* _What is expected_: Look at each line of the listing. Copy those that hold the string "constructor".

* _Task material_:

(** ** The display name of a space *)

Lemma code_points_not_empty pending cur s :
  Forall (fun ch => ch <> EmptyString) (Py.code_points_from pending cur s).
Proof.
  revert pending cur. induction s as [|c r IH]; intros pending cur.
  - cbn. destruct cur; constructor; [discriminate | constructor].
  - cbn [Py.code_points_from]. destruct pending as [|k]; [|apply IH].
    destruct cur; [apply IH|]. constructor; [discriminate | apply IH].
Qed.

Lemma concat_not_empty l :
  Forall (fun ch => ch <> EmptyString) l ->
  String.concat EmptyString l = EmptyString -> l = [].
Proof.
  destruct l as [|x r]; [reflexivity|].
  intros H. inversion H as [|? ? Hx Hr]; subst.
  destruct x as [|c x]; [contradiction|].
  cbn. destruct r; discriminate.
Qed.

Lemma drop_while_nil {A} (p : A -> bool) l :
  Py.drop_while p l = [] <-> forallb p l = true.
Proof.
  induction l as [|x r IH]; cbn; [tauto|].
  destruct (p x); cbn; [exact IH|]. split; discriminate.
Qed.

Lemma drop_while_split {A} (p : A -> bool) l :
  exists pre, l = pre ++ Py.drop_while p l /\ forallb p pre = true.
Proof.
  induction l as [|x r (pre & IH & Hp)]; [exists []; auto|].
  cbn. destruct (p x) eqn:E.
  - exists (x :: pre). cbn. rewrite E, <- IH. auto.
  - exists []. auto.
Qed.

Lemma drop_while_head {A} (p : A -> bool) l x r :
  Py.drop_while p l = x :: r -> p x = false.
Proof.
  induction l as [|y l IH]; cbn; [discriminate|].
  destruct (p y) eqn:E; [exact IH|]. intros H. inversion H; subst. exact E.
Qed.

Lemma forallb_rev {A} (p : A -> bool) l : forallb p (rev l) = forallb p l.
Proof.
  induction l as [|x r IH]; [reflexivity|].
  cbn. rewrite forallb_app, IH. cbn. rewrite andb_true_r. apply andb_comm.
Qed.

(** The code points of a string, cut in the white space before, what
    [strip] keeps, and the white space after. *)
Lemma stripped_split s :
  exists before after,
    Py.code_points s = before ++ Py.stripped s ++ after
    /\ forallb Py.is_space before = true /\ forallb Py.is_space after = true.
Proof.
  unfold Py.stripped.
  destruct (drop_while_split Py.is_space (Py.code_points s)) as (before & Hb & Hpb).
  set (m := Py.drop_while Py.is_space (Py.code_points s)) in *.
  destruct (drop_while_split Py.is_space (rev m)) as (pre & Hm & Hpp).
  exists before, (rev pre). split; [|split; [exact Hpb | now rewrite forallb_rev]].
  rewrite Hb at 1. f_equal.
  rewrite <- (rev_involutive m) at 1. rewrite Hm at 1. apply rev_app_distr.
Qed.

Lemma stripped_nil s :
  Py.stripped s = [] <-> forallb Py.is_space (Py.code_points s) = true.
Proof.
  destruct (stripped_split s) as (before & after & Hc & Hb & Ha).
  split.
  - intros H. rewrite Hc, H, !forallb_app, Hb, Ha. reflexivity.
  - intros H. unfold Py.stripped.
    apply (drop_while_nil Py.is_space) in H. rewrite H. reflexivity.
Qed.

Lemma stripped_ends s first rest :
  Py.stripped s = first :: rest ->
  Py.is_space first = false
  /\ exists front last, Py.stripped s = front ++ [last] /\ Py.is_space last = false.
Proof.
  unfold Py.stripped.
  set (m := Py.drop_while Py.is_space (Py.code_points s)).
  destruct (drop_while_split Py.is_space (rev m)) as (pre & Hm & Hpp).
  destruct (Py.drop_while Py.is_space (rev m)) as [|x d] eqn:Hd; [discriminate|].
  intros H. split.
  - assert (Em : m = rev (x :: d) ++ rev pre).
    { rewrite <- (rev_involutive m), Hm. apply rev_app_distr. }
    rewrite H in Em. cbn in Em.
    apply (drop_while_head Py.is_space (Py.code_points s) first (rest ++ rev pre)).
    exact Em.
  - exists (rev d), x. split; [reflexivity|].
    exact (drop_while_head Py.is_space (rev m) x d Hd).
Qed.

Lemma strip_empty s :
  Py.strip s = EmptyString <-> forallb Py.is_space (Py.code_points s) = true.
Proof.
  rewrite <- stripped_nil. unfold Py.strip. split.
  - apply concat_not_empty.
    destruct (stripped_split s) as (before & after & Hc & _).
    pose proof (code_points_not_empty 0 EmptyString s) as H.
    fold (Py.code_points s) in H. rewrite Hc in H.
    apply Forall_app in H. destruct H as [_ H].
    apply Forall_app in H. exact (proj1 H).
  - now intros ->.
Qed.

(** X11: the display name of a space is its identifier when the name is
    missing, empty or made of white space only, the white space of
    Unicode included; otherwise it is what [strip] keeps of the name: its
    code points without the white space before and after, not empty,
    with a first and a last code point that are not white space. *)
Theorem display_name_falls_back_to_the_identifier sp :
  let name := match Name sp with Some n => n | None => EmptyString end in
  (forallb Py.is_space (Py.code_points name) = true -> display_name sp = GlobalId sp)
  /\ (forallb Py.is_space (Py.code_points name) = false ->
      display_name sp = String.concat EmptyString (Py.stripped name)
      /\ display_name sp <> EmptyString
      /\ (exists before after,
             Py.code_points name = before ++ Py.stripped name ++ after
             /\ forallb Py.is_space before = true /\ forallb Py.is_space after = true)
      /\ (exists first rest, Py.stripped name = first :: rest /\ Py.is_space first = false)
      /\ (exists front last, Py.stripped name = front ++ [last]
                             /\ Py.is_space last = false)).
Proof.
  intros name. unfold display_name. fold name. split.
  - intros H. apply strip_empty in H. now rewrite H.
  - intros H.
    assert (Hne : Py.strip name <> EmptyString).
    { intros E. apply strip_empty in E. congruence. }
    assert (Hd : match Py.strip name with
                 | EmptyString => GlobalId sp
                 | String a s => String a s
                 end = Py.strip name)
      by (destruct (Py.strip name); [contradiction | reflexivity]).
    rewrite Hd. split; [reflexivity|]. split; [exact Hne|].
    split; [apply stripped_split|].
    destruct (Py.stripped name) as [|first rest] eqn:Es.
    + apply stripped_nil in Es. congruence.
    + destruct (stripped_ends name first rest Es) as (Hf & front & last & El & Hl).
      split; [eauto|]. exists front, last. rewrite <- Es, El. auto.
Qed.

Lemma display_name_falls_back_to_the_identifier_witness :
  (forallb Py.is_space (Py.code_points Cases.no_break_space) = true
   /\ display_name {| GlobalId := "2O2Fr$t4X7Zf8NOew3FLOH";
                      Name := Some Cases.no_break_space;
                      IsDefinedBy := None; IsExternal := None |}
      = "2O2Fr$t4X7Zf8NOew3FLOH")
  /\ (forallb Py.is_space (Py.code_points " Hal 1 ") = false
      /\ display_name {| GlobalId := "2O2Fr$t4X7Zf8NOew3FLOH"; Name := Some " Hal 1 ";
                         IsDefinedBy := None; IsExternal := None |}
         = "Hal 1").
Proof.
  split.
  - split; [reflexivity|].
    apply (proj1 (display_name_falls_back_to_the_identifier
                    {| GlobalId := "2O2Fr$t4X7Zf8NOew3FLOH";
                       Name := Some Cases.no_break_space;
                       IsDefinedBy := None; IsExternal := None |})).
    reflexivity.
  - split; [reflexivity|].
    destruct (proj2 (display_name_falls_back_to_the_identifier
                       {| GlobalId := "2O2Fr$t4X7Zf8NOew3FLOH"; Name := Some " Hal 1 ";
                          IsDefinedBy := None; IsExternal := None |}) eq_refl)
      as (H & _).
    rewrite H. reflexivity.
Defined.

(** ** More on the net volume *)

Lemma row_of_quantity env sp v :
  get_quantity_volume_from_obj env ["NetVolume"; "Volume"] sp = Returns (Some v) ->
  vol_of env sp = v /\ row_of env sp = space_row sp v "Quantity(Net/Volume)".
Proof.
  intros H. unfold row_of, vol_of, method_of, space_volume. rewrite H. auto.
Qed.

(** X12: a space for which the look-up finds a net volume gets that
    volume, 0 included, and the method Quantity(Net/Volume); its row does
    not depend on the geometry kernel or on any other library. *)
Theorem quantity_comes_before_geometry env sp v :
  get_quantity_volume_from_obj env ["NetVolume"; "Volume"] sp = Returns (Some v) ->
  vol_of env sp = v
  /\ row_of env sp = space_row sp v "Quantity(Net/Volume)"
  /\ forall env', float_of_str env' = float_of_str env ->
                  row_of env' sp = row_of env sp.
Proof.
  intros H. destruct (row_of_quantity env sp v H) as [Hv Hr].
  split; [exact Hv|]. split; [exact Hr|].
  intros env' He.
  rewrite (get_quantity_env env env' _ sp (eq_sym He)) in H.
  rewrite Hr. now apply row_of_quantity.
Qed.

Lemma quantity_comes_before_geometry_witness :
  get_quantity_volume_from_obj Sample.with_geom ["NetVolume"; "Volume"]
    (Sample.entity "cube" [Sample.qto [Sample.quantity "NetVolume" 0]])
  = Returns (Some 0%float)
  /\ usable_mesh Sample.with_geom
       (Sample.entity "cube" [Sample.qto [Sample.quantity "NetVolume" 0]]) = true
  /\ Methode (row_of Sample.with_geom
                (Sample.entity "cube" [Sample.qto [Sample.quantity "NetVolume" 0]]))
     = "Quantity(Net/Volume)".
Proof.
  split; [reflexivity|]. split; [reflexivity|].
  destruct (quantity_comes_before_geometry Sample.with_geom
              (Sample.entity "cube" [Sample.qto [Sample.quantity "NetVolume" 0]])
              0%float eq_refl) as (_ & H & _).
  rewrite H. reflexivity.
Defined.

* _Exercise answer_:
  - cbn. destruct cur; constructor; [discriminate | constructor].
    destruct cur; [apply IH|]. constructor; [discriminate | apply IH].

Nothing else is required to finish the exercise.